WHAT YOU HAVE TO DO
Return exactly the lines below, starting with the one that has "now rewrite Happ, Hlen." and going on through the one that has "called: the calls".

ENTRIES SHOWN
(** C7: when a temporary directory is left over at the start of a run, every
    [save_local] of the run finds the temporary directory absent (the
    leftover has been removed before), and the outcome of the run, the
    published directory and the record file it leaves are those of the same
    run started without the leftover: the leftover is never read, loaded or
    moved into place. *)
Theorem C7_resto_de_corrida_anterior (env : Entorno) (f : FS) (resto : IndexDir) :
  let f0 := con_temp (Some resto) f in
  Forall (λ t, t = None) (temp_al_guardar f0 (traza (main env f0).2))
  ∧ (main env f0).1 = (main env (sin_temp f)).1
  ∧ DIR_DB_FAISS (fs (main env f0).2)
    = DIR_DB_FAISS (fs (main env (sin_temp f)).2)
  ∧ ARCHIVO_REGISTRO (fs (main env f0).2)
    = ARCHIVO_REGISTRO (fs (main env (sin_temp f)).2).
Proof.
  cbv zeta. split.
  - por_caminos env (con_temp (Some resto) f); abrir_trazas;
      cbn [DIR_DB_TEMP DIR_DB_FAISS con_temp app];
      try destruct (DIR_DB_FAISS f); cbn; resolver_forall.
  - eapply corrida_sin_resto; [| | | apply main_corrida ..]; done.
Qed.

(** *** What survives a run *)

(** Unless the record file is truncated by a save that fails while
    writing, the record that [cargar_registro_archivos] would read keeps
    every entry it had. *)
Lemma registro_conserva_claves env f registro0 p :
  guardar_res env ≠ falla_al_escribir →
  cargar_registro_archivos f = Ret registro0 →
  is_Some (registro0 !! p) →
  ∃ registro1,
    cargar_registro_archivos (fs (main env f).2) = Ret registro1
    ∧ is_Some (registro1 !! p).
Proof.
  intros Hg Hc Hp. por_caminos env f; cbn [inicial fs];
    try (exfalso; by apply Hg);
    try (unfold cargar_registro_archivos in Hc; rewrite H in Hc; done);
    try (exists registro0; split; [| done];
         abrir_trazas; exact Hc).
  rewrite Hc in H. simplify_eq. exists registro. split; [done |].
  unfold obtener_archivos_a_procesar in H0.
  destruct (DIR_DOCS f) as [pdfs|]; simplify_eq; [| done].
  pose proof (obtener_bucle_claves pdfs registro1 [] p Hp) as Hk.
  by rewrite H0 in Hk.
Qed.

(** Unless the rename of step 4 raises, the published index keeps every
    chunk it had. *)
Lemma indice_conserva_chunks env f d :
  (main env f).1 ≠ Abortado RenameError →
  d ∈ docs_de (DIR_DB_FAISS f) →
  d ∈ docs_de (DIR_DB_FAISS (fs (main env f).2)).
Proof.
  por_caminos env f; intros Hs Hd; try done;
    abrir_trazas; cbn [DIR_DB_FAISS con_temp con_faiss con_registro];
    unfold db_final_de;
    match goal with
    | H : llega_a_paso4 _ _ _ |- _ =>
        destruct H as ((_ & _ & Hcarga) & _ & _); unfold carga_ok in Hcarga
    end;
    destruct (DIR_DB_FAISS f) as [[docs | docs]|]; cbn in *;
    try done;
    first [ by apply elem_of_nil in Hd | apply elem_of_app; by left ].
Qed.

(** An exception raised before step 4 leaves the published directory and
    the record file as they were. *)
Lemma aborto_antes_del_paso4 env f e :
  (main env f).1 = Abortado e →
  e ≠ RenameError → e ≠ RegistroWriteError →
  DIR_DB_FAISS (fs (main env f).2) = DIR_DB_FAISS f
  ∧ ARCHIVO_REGISTRO (fs (main env f).2) = ARCHIVO_REGISTRO f
  ∧ DIR_DB_TEMP (fs (main env f).2) = None.
Proof.
  por_caminos env f; intros Hs Hr Hg; by simplify_eq.
Qed.
(** With nothing left ([heightLeft < 0]) the loop is over at once. *)
Lemma addPages_done (fuel : nat) (heightLeft : Q) (pdf : jsPDF) :
  heightLeft < 0 ->
  addPages (S fuel) imgData pdfWidth pdfHeight pageHeight heightLeft pdf
  = Some pdf.
Proof.
  intros H. simpl.
  destruct (Qle_bool 0 heightLeft) eqn:E; auto.
  apply Qle_bool_iff in E. lra.
Qed.

(** The loop adds one page for every multiple of the page height that
    fits into what is left, zero included. *)
Lemma addPages_count (k : nat) :
  0 < pageHeight ->
  forall (heightLeft : Q) (pdf : jsPDF) (fuel : nat),
    inject_Z (Z.of_nat k) * pageHeight <= heightLeft + pageHeight ->
    heightLeft + pageHeight < (inject_Z (Z.of_nat k) + 1) * pageHeight ->
    (k < fuel)%nat ->
    exists pdf',
      addPages fuel imgData pdfWidth pdfHeight pageHeight heightLeft pdf
      = Some pdf'
      /\ length (pages pdf') = (length (pages pdf) + k)%nat.
Proof.
  intros HP. induction k as [|k IH]; intros heightLeft pdf fuel Hlo Hhi Hfuel;
    (destruct fuel as [|fuel]; [lia|]).
  - exists pdf. split; [|lia]. apply addPages_done.
    change (inject_Z (Z.of_nat 0)) with 0 in Hhi. lra.
  - rewrite Nat2Z.inj_succ, <- Z.add_1_r, inject_Z_plus in Hlo, Hhi.
    change (inject_Z 1) with 1 in *.
    assert (Hk : 0 <= inject_Z (Z.of_nat k)).
    { change 0 with (inject_Z 0). rewrite <- Zle_Qle. lia. }
    cbn [addPages].
    assert (E : Qle_bool 0 heightLeft = true) by (apply Qle_bool_iff; nra).
    rewrite E.
    destruct (IH (heightLeft - pageHeight)
                 (addImage imgData (js "JPEG") 0 (heightLeft - pdfHeight)
                           pdfWidth pdfHeight (addPage pdf))
                 fuel) as [pdf' [Hrun Hlen]]; [lra | lra | lia |].
    exists pdf'. split; [exact Hrun|].
    rewrite Hlen, pages_addImage, pages_addPage. lia.
Qed.

(** More fuel does not change the result. *)
Lemma addPages_more_fuel (fuel : nat) :
  forall (heightLeft : Q) (pdf pdf' : jsPDF) (fuel' : nat),
    addPages fuel imgData pdfWidth pdfHeight pageHeight heightLeft pdf
    = Some pdf' ->
    (fuel <= fuel')%nat ->
    addPages fuel' imgData pdfWidth pdfHeight pageHeight heightLeft pdf
    = Some pdf'.
Proof.
  induction fuel as [|fuel IH]; intros heightLeft pdf pdf' fuel' H Hle;
    [discriminate|].
  destruct fuel' as [|fuel']; [lia|].
  cbn [addPages] in *. destruct (Qle_bool 0 heightLeft); auto.
  apply IH; auto. lia.
Qed.

(** With a page height that is not positive the loop, once entered,
    does not end. *)
Lemma addPages_diverges (fuel : nat) :
  pageHeight <= 0 ->
  forall (heightLeft : Q) (pdf : jsPDF),
    0 <= heightLeft ->
    addPages fuel imgData pdfWidth pdfHeight pageHeight heightLeft pdf = None.
Proof.
  intros HP. induction fuel as [|fuel IH]; intros heightLeft pdf H; auto.
  cbn [addPages].
  assert (E : Qle_bool 0 heightLeft = true) by (now apply Qle_bool_iff).
  rewrite E. apply IH. lra.
Qed.
Lemma transformInputs_app {A : Type} (ts1 ts2 : list (A -> Error + A)) :
  forall (a a1 : A) (run : A -> list (A -> Error + A) -> Error + A),
    (forall x, run x [] = inr x) ->
    (forall x t rest,
       run x (t :: rest) =
         match t x with inl e => inl e | inr x' => run x' rest end) ->
    run a ts1 = inr a1 ->
    transformInputs a (ts1 ++ ts2) =
      transformInputs a ts1 ++ transformInputs a1 ts2 /\
    List.length (transformInputs a ts1) = List.length ts1.
Proof.
  induction ts1 as [|t ts1 IH]; intros a a1 run Hnil Hcons Hrun; simpl.
  - rewrite Hnil in Hrun. inversion Hrun. now subst.
  - rewrite Hcons in Hrun. destruct (t a) as [e|a']; [discriminate|].
    destruct (IH a' a1 run Hnil Hcons Hrun) as [Happ Hlen].
    now rewrite Happ, Hlen.
Qed.

Lemma numberFrom_indices {A : Type} (l : list A) :
  forall i, map fst (numberFrom i l) = seq i (List.length l).
Proof.
  induction l as [|a l IH]; intros i; simpl; [reflexivity|].
  now rewrite IH.
Qed.

Lemma runRequestTransforms_app (ts1 ts2 : list RequestTransform) :
  forall c c1,
    runRequestTransforms c ts1 = inr c1 ->
    runRequestTransforms c (ts1 ++ ts2) = runRequestTransforms c1 ts2.
Proof.
  induction ts1 as [|t ts1 IH]; intros c c1 Hrun; simpl in *.
  - inversion Hrun. now subst.
  - destruct (t c) as [e|c']; [discriminate|]. now apply IH.
Qed.

(** X3.  When a request transform throws, the transforms after it are not
    called: the calls are those of the transforms up to and including the
    one that threw, and the call fails with its error. *)
Theorem applyRequestTransforms_stops_at_failure
    (before after : list RequestTransform) (failing : RequestTransform)
    (config config' : SWRKitRequestConfig) (e : Error) (w : World) :
  runRequestTransforms config before = inr config' ->
  failing config' = inl e ->
  snd (applyRequestTransforms config (before ++ failing :: after) w) =
    inl e /\
  map fst
    (requestTransformCalls
       (trace (fst (applyRequestTransforms config
                      (before ++ failing :: after) w)))) =
    map fst (requestTransformCalls (trace w)) ++
    seq 0 (S (List.length before)).
Proof.
  intros Hbefore Hfail. split.
  - unfold applyRequestTransforms.
    rewrite applyRequestTransforms_from_result.
    rewrite (runRequestTransforms_app _ _ _ _ Hbefore). simpl.
    now rewrite Hfail.
  - unfold applyRequestTransforms.
    rewrite applyRequestTransforms_from_calls, map_app, numberFrom_indices.
    f_equal.
    destruct (transformInputs_app before (failing :: after) config config'
                runRequestTransforms) as [Happ Hlen];
      [reflexivity|reflexivity|exact Hbefore|].
    unfold RequestTransform in *.
    rewrite Happ, length_app, Hlen. simpl. rewrite Hfail. simpl.
    now rewrite Nat.add_1_r.
Qed.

WRITTEN RESPONSE
    now rewrite Happ, Hlen.
Qed.

Lemma numberFrom_indices {A : Type} (l : list A) :
  forall i, map fst (numberFrom i l) = seq i (List.length l).
Proof.
  induction l as [|a l IH]; intros i; simpl; [reflexivity|].
  now rewrite IH.
Qed.

Lemma runRequestTransforms_app (ts1 ts2 : list RequestTransform) :
  forall c c1,
    runRequestTransforms c ts1 = inr c1 ->
    runRequestTransforms c (ts1 ++ ts2) = runRequestTransforms c1 ts2.
Proof.
  induction ts1 as [|t ts1 IH]; intros c c1 Hrun; simpl in *.
  - inversion Hrun. now subst.
  - destruct (t c) as [e|c']; [discriminate|]. now apply IH.
Qed.

(** X3.  When a request transform throws, the transforms after it are not
    called: the calls are those of the transforms up to and including the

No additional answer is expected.